免疫胶体金技术是60年代继三大标记技术(荧光素、放射性同位素和酶)后发展起来的固相标记免疫测定技术,免疫胶体试纸条技术,具有单份测定、简单快速、特异敏感,不需任何仪器设备和试剂,几分钟就可用肉眼观察到颜色鲜明的实验结果,并可保存实验结果的优点;免疫胶体金层析技术现已成为当今最快速敏感的免疫学检测技术之一,特别适合于广大基层单位、医院、野外作业人员以及大批量时间紧的检测和大面积普查等,因此该技术具有巨大的发展潜力和应用前景。
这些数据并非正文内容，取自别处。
(** ** What modelling showed *)

(** A restore writes over the destination before it is known to be complete:
    a copy that fails half way leaves a broken file where the old one was. *)
Example failed_restore_destroys :
  (restore_sqlite BackupExample.check BackupExample.mkdir BackupExample.short_copy (λ _, Some ""%string)
    BackupExample.resolve id
    "a.db" "b.db" {["a.db"%string := (true, "rows"); "b.db"%string := (true, "old")]}).1 !! "b.db"%string =
  Some (false, "ro"%string).
Proof. by vm_compute. Qed.

(** A restore of a file onto itself: the copy truncates it, the empty file
    passes the check, and the restore reports success. *)
Example restore_onto_itself :
  let '(fs', r) := BackupExample.restore "./a.db" "a.db" {["a.db"%string := (true, "rows"%string)]} in
  r = Ok () ∧ fs' !! "a.db"%string = Some (true, ""%string).
Proof. by vm_compute. Qed.

(** The test for an existing destination looks at the path, the backup is
    written to its text: for a path that is no text it reports success and
    nothing is at the destination. *)
Example lossy_destination_elsewhere :
  let lossy p := if decide (p = "b-raw.db") then "b-text.db" else p in
  let '(fs', r) := backup_sqlite BackupExample.check BackupExample.vacuum BackupExample.mkdir
    (λ _, Some ""%string) lossy BackupExample.resolve id id "b-raw.db" ∅ in
  r = Ok () ∧ fs' !! "b-raw.db"%string = None.
Proof. by vm_compute. Qed.

(** The configuration of a backup's pool is valid. *)
Lemma read_only_pool_valid {X Y : Type} :
  validate (X := X) (Y := Y) (mkPoolConfig 1 (Some 0%N) (connection_timeout pool_config_default)
    (max_lifetime pool_config_default) (idle_timeout pool_config_default)
    (test_on_check_out pool_config_default)) = Ok () ∧
  validate (X := X) (Y := Y) pool_config_default = Ok ().
Proof. done. Qed.

(** A pool is built exactly from a valid configuration. *)
Lemma build_pool_spec {C X Y : Type} (c : C) (p : DatabasePoolConfig) :
  is_ok (build_pool (X := X) (Y := Y) c p) =
  (0 <? max_size p)%N && (default 0 (min_idle p) <=? max_size p)%N && (0 <? connection_timeout p)%N.
Proof.
  unfold build_pool, validate. destruct (min_idle p) as [m|]; simpl; repeat case_N; simpl; try done; lia.
Qed.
如授权公告号为CN100494352,名称为“检测牛结核抗体的免疫胶体金试纸条及其制备方法”的发明专利,就公开了由样品垫、结合垫(玻璃纤维膜)、硝酸纤维素膜、吸水垫和背衬(底衬)组装而成的免疫胶体金试纸条,其中结合垫上包被有MPB83蛋白-胶体金标记物,硝酸纤维素膜上包被有由纯化MPB70蛋白构成的检测线和纯化的免疫MPB83蛋白1gG构成的质控线。
赤羽病抗体为赤羽病病毒的免疫应答蛋白,目前本领域技术人员用常规纯化技术都可以得到单克隆抗体或多克隆抗体,如公开号为CN101200709,名称为“抗赤羽病病毒单克隆抗体的杂交瘤细胞系、单克隆抗体及其试剂盒和用途”的发明专利申请,就公开了单克隆抗体的制备,其制备方法较复杂。
发明内容
本发明所要解决的技术问题是提供了检测赤羽病抗体的胶体金试纸条,该胶体金试纸条具有检测简便、快捷、特异、敏感和成本低等优点,使普通作业人员,在基层也可以方便检测赤羽病抗体。
本发明还公开了上述胶体金试纸条的制备方法,该制备方法较简单,成本也较低,得到胶体金试纸条特异性好,敏感度高。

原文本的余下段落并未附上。